What you have to do – Once the line containing "- rewrite list_lookup_insert_eq" is found in the entries below, reproduce it and every line after it, stopping at and including the line containing "rewrite (bind_Ok (modify _) _ _ () (set_callbacks"; reproduce nothing else, and keep each line exact.

The data –
==*==

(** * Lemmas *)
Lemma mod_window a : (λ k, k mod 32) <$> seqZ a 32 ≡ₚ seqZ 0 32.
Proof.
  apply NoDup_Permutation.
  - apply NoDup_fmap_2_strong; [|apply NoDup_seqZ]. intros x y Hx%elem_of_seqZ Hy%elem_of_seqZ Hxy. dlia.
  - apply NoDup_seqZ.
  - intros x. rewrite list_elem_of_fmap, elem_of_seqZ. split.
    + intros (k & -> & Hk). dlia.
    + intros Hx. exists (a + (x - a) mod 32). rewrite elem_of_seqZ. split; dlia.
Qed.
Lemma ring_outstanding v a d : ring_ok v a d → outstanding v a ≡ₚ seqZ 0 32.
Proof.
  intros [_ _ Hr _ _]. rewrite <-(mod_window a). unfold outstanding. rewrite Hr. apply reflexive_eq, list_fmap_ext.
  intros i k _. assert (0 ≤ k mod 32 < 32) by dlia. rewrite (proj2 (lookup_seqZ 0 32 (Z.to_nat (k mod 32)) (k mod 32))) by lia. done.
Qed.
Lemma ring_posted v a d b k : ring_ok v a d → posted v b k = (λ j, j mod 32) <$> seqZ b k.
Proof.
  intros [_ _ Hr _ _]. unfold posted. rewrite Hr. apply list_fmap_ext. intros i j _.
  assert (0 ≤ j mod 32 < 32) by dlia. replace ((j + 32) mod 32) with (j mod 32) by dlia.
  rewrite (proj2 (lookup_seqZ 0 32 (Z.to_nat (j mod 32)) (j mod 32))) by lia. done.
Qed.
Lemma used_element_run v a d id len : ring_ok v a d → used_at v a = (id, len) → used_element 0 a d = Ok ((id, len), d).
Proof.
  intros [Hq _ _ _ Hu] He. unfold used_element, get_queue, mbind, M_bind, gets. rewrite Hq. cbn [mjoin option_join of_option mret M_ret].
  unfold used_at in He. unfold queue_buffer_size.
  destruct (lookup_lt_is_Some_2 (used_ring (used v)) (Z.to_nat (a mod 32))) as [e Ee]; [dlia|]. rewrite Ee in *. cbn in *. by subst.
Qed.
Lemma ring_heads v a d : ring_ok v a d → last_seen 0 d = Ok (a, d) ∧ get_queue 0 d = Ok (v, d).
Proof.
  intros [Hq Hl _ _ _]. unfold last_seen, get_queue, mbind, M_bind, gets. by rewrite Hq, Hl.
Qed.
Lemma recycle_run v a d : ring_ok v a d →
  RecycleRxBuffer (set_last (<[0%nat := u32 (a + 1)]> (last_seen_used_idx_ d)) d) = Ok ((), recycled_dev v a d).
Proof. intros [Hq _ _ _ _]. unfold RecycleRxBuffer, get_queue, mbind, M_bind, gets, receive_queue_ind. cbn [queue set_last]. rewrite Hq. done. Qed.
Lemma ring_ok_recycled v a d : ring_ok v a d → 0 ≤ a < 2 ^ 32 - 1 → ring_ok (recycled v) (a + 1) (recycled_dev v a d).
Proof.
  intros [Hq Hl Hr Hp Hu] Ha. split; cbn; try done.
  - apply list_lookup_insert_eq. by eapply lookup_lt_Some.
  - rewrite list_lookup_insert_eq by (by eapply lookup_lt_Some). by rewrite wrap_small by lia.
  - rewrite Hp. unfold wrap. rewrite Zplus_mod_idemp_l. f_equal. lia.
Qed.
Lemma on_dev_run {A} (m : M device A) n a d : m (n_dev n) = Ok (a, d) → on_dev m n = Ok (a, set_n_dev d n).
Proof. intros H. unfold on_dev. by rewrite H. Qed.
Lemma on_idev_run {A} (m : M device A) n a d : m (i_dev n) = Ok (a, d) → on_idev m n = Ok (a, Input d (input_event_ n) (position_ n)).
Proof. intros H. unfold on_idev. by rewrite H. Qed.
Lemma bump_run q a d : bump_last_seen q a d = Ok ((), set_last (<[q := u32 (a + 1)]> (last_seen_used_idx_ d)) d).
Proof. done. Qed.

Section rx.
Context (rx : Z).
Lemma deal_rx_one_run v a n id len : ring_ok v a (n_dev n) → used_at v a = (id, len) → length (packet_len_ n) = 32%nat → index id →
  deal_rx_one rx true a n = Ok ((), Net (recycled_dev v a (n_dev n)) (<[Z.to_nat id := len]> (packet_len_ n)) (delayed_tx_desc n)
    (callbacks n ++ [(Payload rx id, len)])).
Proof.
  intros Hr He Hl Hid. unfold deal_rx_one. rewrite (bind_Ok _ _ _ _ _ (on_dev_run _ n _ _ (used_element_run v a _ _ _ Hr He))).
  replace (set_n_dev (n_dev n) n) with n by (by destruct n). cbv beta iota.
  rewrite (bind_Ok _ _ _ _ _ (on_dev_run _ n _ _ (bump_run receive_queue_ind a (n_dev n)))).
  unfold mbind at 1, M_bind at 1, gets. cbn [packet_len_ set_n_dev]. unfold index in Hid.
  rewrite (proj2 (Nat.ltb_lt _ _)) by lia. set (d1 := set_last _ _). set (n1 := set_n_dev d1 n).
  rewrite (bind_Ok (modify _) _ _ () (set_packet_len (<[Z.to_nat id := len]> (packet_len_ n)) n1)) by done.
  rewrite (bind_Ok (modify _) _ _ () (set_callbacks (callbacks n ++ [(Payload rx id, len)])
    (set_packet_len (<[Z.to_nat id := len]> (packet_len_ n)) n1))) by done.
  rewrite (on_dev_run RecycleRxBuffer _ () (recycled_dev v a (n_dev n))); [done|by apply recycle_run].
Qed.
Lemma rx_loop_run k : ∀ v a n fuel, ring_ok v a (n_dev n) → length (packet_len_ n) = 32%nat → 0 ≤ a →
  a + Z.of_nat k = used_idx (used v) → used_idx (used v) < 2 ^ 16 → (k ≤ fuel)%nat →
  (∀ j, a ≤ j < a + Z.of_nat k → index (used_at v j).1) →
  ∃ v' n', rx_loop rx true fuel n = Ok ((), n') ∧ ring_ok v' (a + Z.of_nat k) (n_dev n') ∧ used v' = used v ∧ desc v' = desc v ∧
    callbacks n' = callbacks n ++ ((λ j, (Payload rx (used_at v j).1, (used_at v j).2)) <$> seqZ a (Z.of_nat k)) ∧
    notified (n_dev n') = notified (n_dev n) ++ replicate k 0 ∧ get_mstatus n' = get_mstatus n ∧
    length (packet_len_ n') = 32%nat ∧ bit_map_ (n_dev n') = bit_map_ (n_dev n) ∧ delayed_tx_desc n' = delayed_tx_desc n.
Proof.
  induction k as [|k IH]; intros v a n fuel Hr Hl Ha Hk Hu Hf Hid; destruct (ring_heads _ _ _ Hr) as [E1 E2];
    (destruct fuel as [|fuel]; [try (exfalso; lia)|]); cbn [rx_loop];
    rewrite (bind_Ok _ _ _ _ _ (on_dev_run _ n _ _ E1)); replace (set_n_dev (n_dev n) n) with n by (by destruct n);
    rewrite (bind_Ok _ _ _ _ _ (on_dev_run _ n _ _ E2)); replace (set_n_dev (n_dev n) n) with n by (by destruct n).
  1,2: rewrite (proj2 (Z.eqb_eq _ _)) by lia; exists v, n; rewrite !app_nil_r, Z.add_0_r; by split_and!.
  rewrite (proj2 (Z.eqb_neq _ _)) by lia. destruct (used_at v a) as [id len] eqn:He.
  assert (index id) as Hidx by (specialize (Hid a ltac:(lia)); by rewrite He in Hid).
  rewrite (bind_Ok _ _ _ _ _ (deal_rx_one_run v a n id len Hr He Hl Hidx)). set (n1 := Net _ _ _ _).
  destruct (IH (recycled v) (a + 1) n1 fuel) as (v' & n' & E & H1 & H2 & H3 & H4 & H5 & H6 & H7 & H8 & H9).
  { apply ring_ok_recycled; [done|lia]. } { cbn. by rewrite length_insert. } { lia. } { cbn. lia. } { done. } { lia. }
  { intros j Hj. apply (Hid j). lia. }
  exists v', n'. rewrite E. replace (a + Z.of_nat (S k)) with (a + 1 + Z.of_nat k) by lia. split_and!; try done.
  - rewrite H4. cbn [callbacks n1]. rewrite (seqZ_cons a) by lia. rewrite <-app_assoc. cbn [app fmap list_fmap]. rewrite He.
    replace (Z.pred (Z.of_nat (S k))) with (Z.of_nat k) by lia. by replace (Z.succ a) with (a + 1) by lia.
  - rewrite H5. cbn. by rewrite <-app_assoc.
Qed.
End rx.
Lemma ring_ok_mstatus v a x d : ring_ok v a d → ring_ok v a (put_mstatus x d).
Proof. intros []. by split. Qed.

==*==

Answer for this exercise –
  - rewrite list_lookup_insert_eq by (by eapply lookup_lt_Some). by rewrite wrap_small by lia.
  - rewrite Hp. unfold wrap. rewrite Zplus_mod_idemp_l. f_equal. lia.
Qed.
Lemma on_dev_run {A} (m : M device A) n a d : m (n_dev n) = Ok (a, d) → on_dev m n = Ok (a, set_n_dev d n).
Proof. intros H. unfold on_dev. by rewrite H. Qed.
Lemma on_idev_run {A} (m : M device A) n a d : m (i_dev n) = Ok (a, d) → on_idev m n = Ok (a, Input d (input_event_ n) (position_ n)).
Proof. intros H. unfold on_idev. by rewrite H. Qed.
Lemma bump_run q a d : bump_last_seen q a d = Ok ((), set_last (<[q := u32 (a + 1)]> (last_seen_used_idx_ d)) d).
Proof. done. Qed.

Section rx.
Context (rx : Z).
Lemma deal_rx_one_run v a n id len : ring_ok v a (n_dev n) → used_at v a = (id, len) → length (packet_len_ n) = 32%nat → index id →
  deal_rx_one rx true a n = Ok ((), Net (recycled_dev v a (n_dev n)) (<[Z.to_nat id := len]> (packet_len_ n)) (delayed_tx_desc n)
    (callbacks n ++ [(Payload rx id, len)])).
Proof.
  intros Hr He Hl Hid. unfold deal_rx_one. rewrite (bind_Ok _ _ _ _ _ (on_dev_run _ n _ _ (used_element_run v a _ _ _ Hr He))).
  replace (set_n_dev (n_dev n) n) with n by (by destruct n). cbv beta iota.
  rewrite (bind_Ok _ _ _ _ _ (on_dev_run _ n _ _ (bump_run receive_queue_ind a (n_dev n)))).
  unfold mbind at 1, M_bind at 1, gets. cbn [packet_len_ set_n_dev]. unfold index in Hid.
  rewrite (proj2 (Nat.ltb_lt _ _)) by lia. set (d1 := set_last _ _). set (n1 := set_n_dev d1 n).
  rewrite (bind_Ok (modify _) _ _ () (set_packet_len (<[Z.to_nat id := len]> (packet_len_ n)) n1)) by done.
  rewrite (bind_Ok (modify _) _ _ () (set_callbacks (callbacks n ++ [(Payload rx id, len)])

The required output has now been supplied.